Con el cambio de aires y la acción de los baños, Virginia se sintió más fuerte desde los primeros días. Se bañaba en camisa, a falta de traje, y su niñera la vestía en un barracón de los aduaneros que servía para los bañistas.

Por las tardes iban con el burro más allá de las Rocas Negras, por la parte de Hennequeville.

El camino subía, al principio, por terrenos en suave pendiente, alfombrados de césped como un parque; luego llegaba a una meseta en que con los prados alternaban las tierras de labor. A orilla del sendero, entre la maleza de espinos, se asomaban los acebos, de hoja puntiaguda, y aquí y allá un gran árbol muerto trazaba con sus ramas un ziszás en el aire azul.

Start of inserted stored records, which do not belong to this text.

(** ** The steps of a thread *)

Lemma RW_PROC_proc t : (t < n)%nat -> RW_PROC (proc t) = proc t.
Proof.
  intros Ht. destruct (proc_split t Ht) as (a & Ea & Ha & Hlt). rewrite Ea.
  rewrite <- (Z.add_0_r (8 * a)) at 1. apply RW_PROC_word; lia.
Qed.

(** A thread that holds nothing never meets its own address in the word. *)
Lemma diag_ok s t p f :
  inv s -> threads s !! t = Some p -> excl p = false -> enter_op f ->
  rw_enter_diag (rwl_owner s) (proc t) f = false.
Proof.
  intros Hi Ht He Hf. unfold rw_enter_diag.
  replace (_ || _) with true by (unfold enter_op, is_op in Hf; destruct Hf as [-> | ->]; by rewrite ?orb_true_r).
  destruct (word_any s Hi) as (a & b & Ha & Hb & Hlt & -> & H0 & H1).
  pose proof (lt_n s t p Hi Ht) as Hn.
  rewrite RW_PROC_proc, RW_PROC_word by lia. apply Z.eqb_neq. intros E.
  destruct (has b RWLOCK_WRLOCK).
  - destruct H1 as (t' & p' & Ht' & He' & Ep); [done|]. rewrite <- Ep in E.
    apply proc_inj in E as ->; [congruence|done|by apply (lt_n s t' p')].
  - destruct H0 as (_ & -> & _); [done|]. pose proof (cnt_nonneg shar (threads s)) as Hc.
    rewrite (proj1 (inv_len s Hi)) in Hc. pose proof (proc_range t Hn). lia.
Qed.

(** The assertions of the exit routines hold for a holder. *)
Lemma excl_word s t p :
  inv s -> threads s !! t = Some p -> excl p = true ->
  has (rwl_owner s) RWLOCK_WRLOCK = true /\ rw_assert_wrlock (rwl_owner s) (proc t) = false.
Proof.
  intros Hi Ht He. destruct (word_excl s t p Hi Ht He) as (a & fl & Hfl & Ea & Ha & Hlt & _ & _ & ->).
  pose proof (lt_n s t p Hi Ht) as Hn. unfold rw_assert_wrlock, RWLOCK_WRLOCK.
  rewrite has_low, RW_PROC_word, RW_PROC_proc, Ea, Z.eqb_refl by lia.
  assert (fl = 0 \/ fl = 1 \/ fl = 2 \/ fl = 3) as [->|[->|[->| ->]]] by lia; done.
Qed.

Lemma shar_word s t p :
  inv s -> threads s !! t = Some p -> shar p = true ->
  has (rwl_owner s) RWLOCK_WRLOCK = false /\ rw_assert_rdlock (rwl_owner s) = false.
Proof.
  intros Hi Ht Hs. destruct (word_shar s t p Hi Ht Hs) as (a & fl & Hfl & _ & Ha & _ & ->).
  pose proof n_range. unfold rw_assert_rdlock, RWLOCK_WRLOCK.
  rewrite has_low, RW_PROC_word by lia. replace (8 * a =? 0) with false by lia.
  assert (fl = 0 \/ fl = 1 \/ fl = 2 \/ fl = 3) as [->|[->|[->| ->]]] by lia; done.
Qed.

(** Adding a reader to a word without the write bit. *)
Lemma read_swap s t p p' s' o :
  inv s -> threads s !! t = Some p -> rwl_owner s = o -> has o RWLOCK_WRLOCK = false ->
  excl p = false -> shar p = false -> excl p' = false -> shar p' = true -> pc_ok p' ->
  waker p = false -> (forall q, sleeper p' q = false) ->
  swap_goto s t (o +u RWLOCK_READ_INCR) p' = Some s' -> inv s'.
Proof.
  intros Hi Ht <- Hw E1 E2 E3 E4 Hp Hk Hsl Hg.
  destruct (word_any s Hi) as (a & b & Ha & Hb & Hlt & Ew & H0 & _).
  rewrite Ew in Hw. unfold RWLOCK_WRLOCK in Hw. rewrite has_low in Hw by lia.
  destruct (H0 Hw) as (E0 & Ea & Hb4). pose proof (cnt_nonneg shar (threads s)) as Hn.
  rewrite (proj1 (inv_len s Hi)) in Hn. pose proof n_range.
  assert (rwl_owner s +u RWLOCK_READ_INCR = 8 * (cnt shar (threads s) + 1) + b) as Enew.
  { rewrite uadd_exact; unfold RWLOCK_READ_INCR; lia. }
  rewrite Enew in Hg. apply (inv_swap s t p p' (8 * (cnt shar (threads s) + 1) + b) s'); try done.
  - apply (clause_reader s t p); try done. lia.
  - rewrite Ew. unfold RWLOCK_WAIT. rewrite !has_low by lia. by left.
  - intros q Hq. by rewrite Hsl in Hq.
Qed.

(** Taking a free word. *)
Lemma write_swap s t p p' w' s' :
  inv s -> threads s !! t = Some p -> rwl_owner s = 0 -> w' = proc t + 4 ->
  excl p = false -> shar p = false -> excl p' = true -> shar p' = false -> pc_ok p' ->
  waker p = false -> (forall q, sleeper p' q = false) ->
  swap_goto s t w' p' = Some s' -> inv s'.
Proof.
  intros Hi Ht E0 -> E1 E2 E3 E4 Hp Hk Hsl Hg.
  destruct (word_any s Hi) as (a & b & Ha & Hb & Hlt & Ew & H0 & _).
  assert (a = 0 /\ b = 0) as [-> ->] by lia. destruct (H0 eq_refl) as (Ex & Es & _).
  apply (inv_swap s t p p' (proc t + 4) s'); try done.
  - apply (clause_writer s t p); try done.
  - by rewrite E0.
  - intros q Hq. by rewrite Hsl in Hq.
Qed.

Lemma downgrade_inc a fl :
  0 < a -> 8 * a + 7 < UL_MOD -> 0 <= fl < 4 ->
  ul ((8 * a + (4 + fl)) + ul (ul (8 - 4) + 8 * a * -1)) = 8 + fl.
Proof.
  intros Ha Hlt Hfl. rewrite ul_add_r, <- (ul_id (8 + fl)).
  - f_equal. change (ul (8 - 4)) with 4. lia.
  - unfold is_ul, UL_MOD. lia.
Qed.

(** The exclusive holder becomes a reader. *)
Lemma downgrade_swap s t f o s' :
  inv s -> threads s !! t = Some (Swap f o) -> rwl_owner s = o -> is_op f RW_DOWNGRADE = true ->
  (if Z.land o (Z.lor RWLOCK_WRLOCK RWLOCK_WAIT) =? Z.lor RWLOCK_WRLOCK RWLOCK_WAIT
   then swap_goto s t (o +u inc_of (op_of f) (proc t)) (EnterWake f)
   else swap_goto s t (o +u inc_of (op_of f) (proc t)) (entered f)) = Some s' -> inv s'.
Proof.
  intros Hi Ht <- Hd Hg.
  destruct (word_excl s t _ Hi Ht Hd) as (a & fl & Hfl & Ea & Ha & Hlt & Ce & Cs & Ew).
  assert (rwl_owner s +u inc_of (op_of f) (proc t) = 8 + fl) as Enew.
  { rewrite Ew, op_downgrade by done. unfold inc_of. rewrite RW_PROC_proc, Ea by (by apply (lt_n s t _ Hi Ht)). unfold uadd.
    by apply downgrade_inc. }
  assert (entered f = HoldR) as Een.
  { apply entered_op. unfold is_op, RW_WRITE, RW_DOWNGRADE in *. lia. }
  assert (has (rwl_owner s) RWLOCK_WAIT = true -> has (8 + fl) RWLOCK_WAIT = true) as Hkeep.
  { rewrite Ew. unfold RWLOCK_WAIT. rewrite has_low by lia.
    assert (fl = 0 \/ fl = 1 \/ fl = 2 \/ fl = 3) as [->|[->|[->| ->]]] by lia; done. }
  rewrite Enew, Een in Hg.
  step_if_in Hg; eapply (inv_swap s t _ _ _ _ Hi Ht Hg); try done; auto;
    by apply (clause_downgrade s t (Swap f (rwl_owner s))).
Qed.

Lemma swap_step s t f o s' :
  inv s -> threads s !! t = Some (Swap f o) -> rwl_owner s = o ->
  (if Z.land o (Z.lor RWLOCK_WRLOCK RWLOCK_WAIT) =? Z.lor RWLOCK_WRLOCK RWLOCK_WAIT
   then swap_goto s t (o +u inc_of (op_of f) (proc t)) (EnterWake f)
   else swap_goto s t (o +u inc_of (op_of f) (proc t)) (entered f)) = Some s' -> inv s'.
Proof.
  intros Hi Ht Ho Hg. destruct (inv_pc s Hi t _ Ht) as [Hop Hchk].
  destruct Hop as [Hop|Hop]; [|by apply (downgrade_swap s t f o)].
  pose proof (enter_not_downgrade f Hop) as Hnd.
  destruct (word_any s Hi) as (a & b & Ha & Hb & Hlt & Ew & _).
  destruct Hop as [Hop|Hop].
  - rewrite (op_read f Hop) in *. simpl in Hchk.
    assert (has o RWLOCK_WRLOCK = false) as Hw by (unfold has; by rewrite Hchk).
    assert ((Z.land o 5 =? 5) = false) as E5.
    { apply Z.eqb_neq. intros E. assert (Z.land (Z.land o 5) 4 = 4) as E4 by (by rewrite E).
      rewrite <- Z.land_assoc in E4. change (Z.land 5 4) with 4 in E4.
      unfold RWLOCK_WRLOCK in Hchk. lia. }
    change (Z.lor RWLOCK_WRLOCK RWLOCK_WAIT) with 5 in Hg. rewrite E5 in Hg.
    rewrite (proj2 (entered_op f)) in Hg by (unfold is_op, RW_READ, RW_WRITE in *; lia).
    unfold inc_of in Hg. simpl in Hg. rewrite Z.mul_0_r, Z.add_0_r in Hg.
    change (ul RWLOCK_READ_INCR) with RWLOCK_READ_INCR in Hg.
    by apply (read_swap s t (Swap f o) HoldR s' o).
  - rewrite (op_write f Hop) in *. simpl in Hchk.
    assert (o = 0) as Eo.
    { rewrite <- Ho, Ew in *. change ULONG_MAX with (Z.ones 64) in Hchk.
      rewrite Z.land_ones in Hchk by lia. rewrite Z.mod_small in Hchk by (unfold UL_MOD in *; lia). lia. }
    rewrite (proj1 (entered_op f) Hop), Eo in Hg. simpl in Hg.
    assert (0 +u inc_of (RwOp RWLOCK_WRLOCK ULONG_MAX 3 1) (proc t) = proc t + 4) as Enew.
    { pose proof (lt_n s t _ Hi Ht) as Hn. unfold inc_of. simpl. rewrite RW_PROC_proc by done.
      destruct (proc_split t Hn) as (a1 & Ea1 & Ha1 & Hlt1).
      unfold uadd. rewrite Z.add_0_l, ul_ul, ul_id; unfold is_ul, RWLOCK_WRLOCK; lia. }
    rewrite Ho in *. by apply (write_swap s t (Swap f o) HoldW _ s' Hi Ht ltac:(lia) Enew).
Qed.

Casi siempre descansaban en un prado, viendo a la izquierda Deauville, a la derecha el Havre, y el mar abierto enfrente. Brillaba al sol liso como un espejo, y tan manso que apenas se oía su murmullo; piaban gorriones invisibles, y la cúpula inmensa del cielo lo cubría todo. La señora Aubain, sentada, trabajaba en su labor de cultura. Virginia, a su lado, trenzaba juncos. Felicidad arrancaba flores de espliego. Pablo, que se aburría, quería marcharse.